敵国の王城に忍び込み王家の秘宝、魔剣グラムを奪え!

冴木さとし@低浮上

第1話 魔剣グラムと奴隷兵と奴隷王

 サンクチュアリの国王から軍事国家アルタリアの王城に忍び込み秘宝である魔剣グラムを奪ってこいというミッションがあった。


 誰一人としてそんな馬鹿げたミッションを受けようなんて人はいなかった。そのミッションは3年も前から多くの失敗者をだし、ギルドの掲示板に貼られたまま現在ではその羊皮紙は色あせてしまっている。


 相手は軍事国家で対するこちらは交易都市。


 戦力に特化できる軍事国家と人と人との交易がメインの国家とではかけるお金の優先度が違いすぎる。


 戦いに明け暮れる国アルタリア。覇権を許してしまう大きな原因が秘宝の魔剣グラムの存在だった。


 魔剣グラム、伝説に名を残す魔剣だった。怒りを具現化したような名剣とも伝えられてもいる。
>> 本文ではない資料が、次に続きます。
(* ===== verification/GuardWait.v ===== *)
(** * [src/src/monitor/internal/blocking_monitor_guard_wait.rs]

    Releasing and reacquiring the state guard around one suspension. The guard
    lives in an [Option<G>] slot owned by the caller: the computations are
    [stateful] in that slot, so its last content is known even when they
    unwind. *)
From S2P Require Import Prelude Program WaitResult Primitives BlockingWaiter.

(** What the waiting code may do with a guard [G] over the state [T]: the
    [Deref]/[DerefMut] views and the drop glue, told whether the thread is
    unwinding. *)
Class MonitorGuard `{QubitClock} (T G : Type) : Type := {
  deref : G -> comp (MonitorSig T) T;
  deref_mut : G -> T -> comp (MonitorSig T) unit;
  drop_guard : G -> bool -> comp (MonitorSig T) unit
}.

Section GuardWait.
Context `{QubitClock} {T G : Type}.
Abbreviation Σ := (MonitorSig T).
Context (drop : G -> bool -> comp Σ unit).

(** [drop(guard.take().expect(missing_guard_message))]. *)
Definition release_guard (missing_guard_message : string) : stateful Σ (option G) unit :=
  slot ← read_var;
  _ ← assign None;
  guard ← lift (of_outcome (expect slot missing_guard_message));
  lift (drop guard false).

Definition wait_for_notification (missing_guard_message : string) (reacquire : comp Σ G)
    : stateful Σ (option G) unit :=
  registration ← lift register;
  _ ← scoped_in (fun _ => drop_registration registration)
        (_ ← release_guard missing_guard_message;
         lift (wait (waiter registration)));
  guard ← lift reacquire;
  assign (Some guard).

(** [result.map(|()| WaitTimeoutStatus::TimedOut)]. *)
Definition completed (result : Result unit TimeError) : Result WaitTimeoutStatus TimeError :=
  Result_map (fun _ => TimedOut) result.

(** The registration is dropped at its early return or, after the suspension,
    before the guard is reacquired. *)
Definition wait_with_timer (future : TimerFuture) (missing_guard_message : string)
    (reacquire : comp Σ G) : stateful Σ (option G) (Result WaitTimeoutStatus TimeError) :=
  first ← lift (poll_timer_without_waiter future);
  match first with
  | Ready result => ret (completed result)
  | Pending =>
      registration ← lift register;
      let waiter := waiter registration in
      early ← scoped_in (fun _ => drop_registration registration)
        (second ← lift (poll_timer waiter future);
         match second with
         | Ready result => ret (Some (completed result))
         | Pending =>
             _ ← release_guard missing_guard_message;
             _ ← lift (wait waiter);
             ret None
         end);
      match early with
      | Some status => ret status
      | None =>
          guard ← lift reacquire;
          _ ← assign (Some guard);
          last ← lift (poll_timer waiter future);
          match last with
          | Ready result => ret (completed result)
          | Pending => ret (Ok Woken)
          end
      end
  end.

End GuardWait.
その力は憤怒ふんどの炎をまき散らし、この世の全てを焼き尽くすとさえ言われている魔剣だった。


 アルタリアの国王、ファフカル・アウス・シュナイダーにしてみれば生き残った者を奴隷にして戦わせるので問題ない。


 死の国となっても生き残った奴隷を酷使して再生させればいいと、アルタリアの国王であるファフカルは考えていた。


「何をするにも奴隷を酷使しろ。金を使うな。死んでも他国を魔剣グラムで焼き払い、新しい奴隷を作ればいい」


とファフカルは笑って答えたと言われている。


「お前は奴隷だって人間だとは言うが、人はそこに一杯いるじゃないか。お前には見えないのか? そこの奴隷候補の人間たちが」


と笑いながら酒を飲む。

  

 奴隷兵をやめるべきだと死ぬつもりで勇気を振り絞って、王に苦言を呈した部下に真顔で


「人と奴隷と何が違うんだ? どっちも奴隷だろう。奴隷になったものとまだ奴隷になってないもの。たったそれだけの違いだ」


とファフカル国王は答え、


「奴隷ごときそんなものだから真剣に考える必要があるのか?」


と真顔で答えるそんな王だった。


 だが焼き尽くした国土は2分1。その全てを手に入れて奴隷をさらに酷使してますます勢いに乗っていた。


 こんな王だ。反乱は数知れないほど起きた。その度に魔剣グラムの憤怒の炎は反乱軍を血祭りにあげた。


 このままでは世界がこのファフカルの思い通りになってしまう。自分たちには関係ないと思っていた離れた国の者たちも無視できなくなっていた。


 そんな時にでたのが軍事国家アルタリアから秘宝魔剣グラムを奪えという交易都市サンクチュアリのハウスター国王がだしたミッションだった。


 破格の報奨金は10年を遊んで暮らせる程の額だった。挑戦したものはサンクチュアリに二度と帰ってこなかった。


 それが3年前だ。

 

 それでもファフカルは止まらない。国土統一を目指し進撃を続ける。そして奴隷兵とそのしかばねを数えきれないほど積み上げてできた軍事国家、それがアルアリアという国だった。


 そして人を奴隷としか見られないという皮肉を込めて奴隷王ファフカルと呼ばれた。



 情報統制は徹底的。裏切りの密告には報奨金を支払うと約束していた。民と民が疑いあう状態で密告があって家族全員が粛清されるのが日常茶飯事。疑いがあるだけで粛清された。


 その暴政、暴走、粛清をみているしかないのが魔剣グラムの憤怒の炎という存在だ。


 だから魔剣グラムの奪う。それができれば、まさに最強最悪の軍事国家アルタリアのファフカル国王を倒すこともできるのではないか。



 僕はシグライザーという冒険者。ギルドで掘り出し物の依頼はないかなと時間をつぶしていた。僕はそんな軍事国家アルタリアの今までの歴史を思い出しながら、ギルドでずっと貼られて色あせてしまったミッションの依頼書を見ていた。


 バンッ!と扉が開く。その音がした方を見ると僕がいつもお世話になっている「ウマい亭」の店主、ガイツだった。きょろきょろと周りを見回し、僕をみつけて駆けよってくる。


 あまりの勢いに「どうしたんです?」と店主のガイツに話しかけると、よほど慌ててきたのか水を一杯飲みほしてから


「娘のミスランがアルタリアの兵士に逆らったとして、無理やり軍事国家のアルタリアに連れていかれた!」


と叫んだ。その発言を聞いてギルドはハチの巣を叩いたかのように大騒ぎになった。